Content starts

(** A new block goes behind the tail block. *)
Lemma insert_step budget s owned ring A st ca x p1 nb b0 :
  ready budget s owned ring A st → putting s = Some (ca, x, Requisition) →
  pool_ok p1 ({[nb]} ∪ owned) → nb ∉ owned → heap p1 !! nb = Some b0 → raw b0 →
  (∀ i, i ∈ owned → heap p1 !! i = heap (blocks s) !! i) →
  ∃ p' r', McExplicit.insert_block nb p1 (own s) = Ok (p', r') ∧
    ready budget (with_own s p' r' (Some (ca, x, WriteEntry))) ({[nb]} ∪ owned) (ring ++ [nb]) A st.
Proof.
  intros R Hp P1 Hnb Hb0 Hraw Hf. pose proof (rd_shape _ _ _ _ _ _ R) as Sh. pose proof block_size_pos.
  pose proof (sh_place _ _ _ _ _ Sh) as Hpl. unfold place_ok in Hpl. rewrite Hp in Hpl. destruct Hpl as (Ht & Hroom & Hpres).
  assert (Hnr : nb ∉ ring) by (intros Hin; apply Hnb; by apply (sh_owned _ _ _ _ _ Sh)).
  assert (Hold : ∀ k i, ring !! k = Some i → heap p1 !! i = heap (blocks s) !! i).
  { intros k i Hi. apply Hf, (sh_owned _ _ _ _ _ Sh). by eapply list_elem_of_lookup_2. }
  destruct (McExplicit.insert_block_links p1 (own s) ({[nb]} ∪ owned) ring nb b0) as (p' & Hins & P' & Hnb' & Hring); try done.
  { intros i Hi. apply elem_of_union_r. by apply (sh_owned _ _ _ _ _ Sh). }
  { apply Sh. }
  { apply Sh. }
  { set_solver. }
  { intros k i Hi. rewrite (Hold k i Hi). destruct (sh_blocks _ _ _ _ _ Sh k i Hi) as (b & ? & ? & _). eauto. }
  do 2 eexists. split; [exact Hins|]. set (r' := McExplicit.set_block _ _ _).
  apply (own_ready budget s owned ring A); [done|by rewrite Hp|by rewrite Hp| |].
  2:{ rewrite Hp. cbn [indexed]. rewrite length_app, Nat.add_sub. apply keeps_snoc. }
  assert (Hevery : everything (with_own s p' r' (Some (ca, x, WriteEntry))) = everything s) by (unfold everything; by rewrite Hp).
  pose proof (everything_length s) as Hel. rewrite Hp in Hel. simpl length in Hel.
  assert (Hst : ∀ idx, base A (length ring) <= idx → st idx = Raw) by (intros idx Hi; apply (sh_raw _ _ _ _ _ Sh); lia).
  assert (Hlen : length (ring ++ [nb]) = S (length ring)) by (rewrite length_app; simpl; lia).
  destruct (reset_fields explicit_context b0) as (F1 & F2 & F3).
  constructor; rewrite ?Hevery; simpl; try apply Sh; try done.
  - intros i [Hi|Hi%list_elem_of_singleton]%elem_of_app; [apply elem_of_union_r; by apply (sh_owned _ _ _ _ _ Sh)|set_solver].
  - rewrite <- (sh_others _ _ _ _ _ Sh). unfold McExplicit.others. set_solver.
  - apply NoDup_app. split_and!; [apply Sh| |apply NoDup_singleton]. intros i Hi ->%list_elem_of_singleton. done.
  - by rewrite last_snoc.
  - intros k i Hi. destruct (decide (k < length ring)%nat) as [Hlt|Hge].
    + rewrite lookup_app_l in Hi by done. destruct (sh_blocks _ _ _ _ _ Sh k i Hi) as (b & Hb & Hn & B).
      eexists. split; [apply (Hring k i b Hi); by rewrite (Hold k i Hi)|]. split; [done|]. by apply (block_fields _ b).
    + rewrite lookup_app_r in Hi by lia. apply list_lookup_singleton_Some in Hi as [Hz ->].
      assert (k = length ring) as -> by lia. eexists. split; [done|]. split; [done|].
      apply (block_fields _ (reset_empty explicit_context b0)); [done..|].
      apply fresh_block; rewrite ?Hraw; [by rewrite length_replicate| |intros j Hj; apply Hst; lia].
      intros j Hj. by rewrite lookup_replicate_2 by lia.
  - rewrite Hlen. simpl. rewrite Nat.sub_0_r. pose proof (sh_index _ _ _ _ _ Sh) as X. rewrite Hp in X.
    by apply McExplicit.index_snoc.
  - rewrite Hlen. simpl. rewrite Nat.sub_0_r. intros Hn. apply (sh_front _ _ _ _ _ Sh). by rewrite Hp.
  - unfold place_ok. simpl. split; [by destruct ring|]. split; [|done]. rewrite Hlen. simpl. by rewrite Nat.sub_0_r.
Qed.

Lemma requisition_step budget s owned ring A st ca x :
  ready budget s owned ring A st → putting s = Some (ca, x, Requisition) →
  ∃ p1 o, requisition_block ca (blocks s) = Ok (p1, o) ∧
    match o with
    | None => ready budget (with_own s p1 (own s) None) owned ring A st
    | Some nb => ∃ p' r' owned', McExplicit.insert_block nb p1 (own s) = Ok (p', r') ∧
        ready budget (with_own s p' r' (Some (ca, x, WriteEntry))) owned' (ring ++ [nb]) A st
    end.
Proof.
  intros R Hp. pose proof (rd_shape _ _ _ _ _ _ R) as Sh. pose proof block_size_pos.
  destruct (requisition_block_ok ca (blocks s) owned (sh_pool _ _ _ _ _ Sh)) as (p1 & o & Hreq & Hf & Ho).
  exists p1, o. split; [done|]. destruct o as [nb|].
  - destruct Ho as (Hnb & P1 & b0 & Hb0 & Hraw).
    destruct (insert_step budget s owned ring A st ca x p1 nb b0) as (p' & r' & ? & ?); try done. eauto.
  - pose proof (sh_place _ _ _ _ _ Sh) as Hpl. unfold place_ok in Hpl. rewrite Hp in Hpl. destruct Hpl as (Ht & _ & _).
    apply (own_ready budget s owned ring A); [done|by rewrite Hp|by rewrite Hp| |rewrite Hp; by apply keeps_same].
    assert (Hevery : everything (with_own s p1 (own s) None) = everything s) by (unfold everything; by rewrite Hp).
    pose proof (sh_index _ _ _ _ _ Sh) as X. pose proof (sh_front _ _ _ _ _ Sh) as F. rewrite Hp in X, F.
    constructor; rewrite ?Hevery; cbn [blocks own putting with_own]; try apply Sh; try done.
    + intros k i Hi. rewrite Hf by (apply (sh_owned _ _ _ _ _ Sh); by eapply list_elem_of_lookup_2). by apply Sh.
    + unfold place_ok. simpl. change (tail_of _) with (tail_of s). lia.
Qed.
(** The entry of the newest block is written, where no consumer looks. *)
Lemma entry_written r ring A hd hs e :
  McExplicit.index_for r ring (length ring - 1) A → McExplicit.blockIndex r = hd :: hs → ring ≠ [] →
  ∃ es, awrite (McExplicit.entries hd) (McExplicit.pr_blockIndexFront r) (Some e) = Ok es ∧
    es !! Z.to_nat (McExplicit.pr_blockIndexFront r) = Some (Some e) ∧
    McExplicit.index_for (McExplicit.set_index r (McExplicit.Header (McExplicit.size hd) (McExplicit.front hd) es :: hs)
      (McExplicit.pr_blockIndexSize r) (McExplicit.pr_blockIndexFront r)) ring (length ring - 1) A.
Proof.
  intros X Hb Hr. pose proof (McExplicit.size_bounds _ _ _ _ X). destruct X as [X1 X2 X3 X4 X5 X6]. rewrite Hb in X6.
  destruct X6 as (X6 & X7 & X8). assert (Hl : (0 < length ring)%nat) by (destruct ring; [done|simpl; lia]).
  set (f := McExplicit.pr_blockIndexFront r) in *. set (sz := McExplicit.pr_blockIndexSize r) in *.
  assert (∃ g : nat, f = g) as [g Hg] by (exists (Z.to_nat f); lia). rewrite Hg in *. rewrite Nat2Z.id.
  rewrite awrite_ok by lia. eexists. split; [reflexivity|]. rewrite list_lookup_insert_eq by lia. split; [done|].
  constructor; simpl; try done. rewrite length_insert. split_and!; [done..|]. intros k i Hk Hi.
  rewrite list_lookup_insert_ne; [by apply X8|]. intros He.
  assert (Hs : Z.to_nat ((g - (length ring - 1)%nat + (length ring - 1)%nat) mod sz) = g).
  { replace (g - (length ring - 1)%nat + (length ring - 1)%nat) with (Z.of_nat g) by lia. rewrite Z.mod_small; lia. }
  assert (k = length ring - 1)%nat; [|lia]. apply (McExplicit.pos_inj sz g (length ring - 1)%nat); [lia..|]. by rewrite Hs.
Qed.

Content ends

▶ _Exercise_
Both end lines included, restate word for word the lines above from the line with "Lemma insert_step budget" to the line with "assert (Hst : ∀", and nothing else.

▶ _Solution below_
Lemma insert_step budget s owned ring A st ca x p1 nb b0 :
  ready budget s owned ring A st → putting s = Some (ca, x, Requisition) →
  pool_ok p1 ({[nb]} ∪ owned) → nb ∉ owned → heap p1 !! nb = Some b0 → raw b0 →
  (∀ i, i ∈ owned → heap p1 !! i = heap (blocks s) !! i) →
  ∃ p' r', McExplicit.insert_block nb p1 (own s) = Ok (p', r') ∧
    ready budget (with_own s p' r' (Some (ca, x, WriteEntry))) ({[nb]} ∪ owned) (ring ++ [nb]) A st.
Proof.
  intros R Hp P1 Hnb Hb0 Hraw Hf. pose proof (rd_shape _ _ _ _ _ _ R) as Sh. pose proof block_size_pos.
  pose proof (sh_place _ _ _ _ _ Sh) as Hpl. unfold place_ok in Hpl. rewrite Hp in Hpl. destruct Hpl as (Ht & Hroom & Hpres).
  assert (Hnr : nb ∉ ring) by (intros Hin; apply Hnb; by apply (sh_owned _ _ _ _ _ Sh)).
  assert (Hold : ∀ k i, ring !! k = Some i → heap p1 !! i = heap (blocks s) !! i).
  { intros k i Hi. apply Hf, (sh_owned _ _ _ _ _ Sh). by eapply list_elem_of_lookup_2. }
  destruct (McExplicit.insert_block_links p1 (own s) ({[nb]} ∪ owned) ring nb b0) as (p' & Hins & P' & Hnb' & Hring); try done.
  { intros i Hi. apply elem_of_union_r. by apply (sh_owned _ _ _ _ _ Sh). }
  { apply Sh. }
  { apply Sh. }
  { set_solver. }
  { intros k i Hi. rewrite (Hold k i Hi). destruct (sh_blocks _ _ _ _ _ Sh k i Hi) as (b & ? & ? & _). eauto. }
  do 2 eexists. split; [exact Hins|]. set (r' := McExplicit.set_block _ _ _).
  apply (own_ready budget s owned ring A); [done|by rewrite Hp|by rewrite Hp| |].
  2:{ rewrite Hp. cbn [indexed]. rewrite length_app, Nat.add_sub. apply keeps_snoc. }
  assert (Hevery : everything (with_own s p' r' (Some (ca, x, WriteEntry))) = everything s) by (unfold everything; by rewrite Hp).
  pose proof (everything_length s) as Hel. rewrite Hp in Hel. simpl length in Hel.
  assert (Hst : ∀ idx, base A (length ring) <= idx → st idx = Raw) by (intros idx Hi; apply (sh_raw _ _ _ _ _ Sh); lia).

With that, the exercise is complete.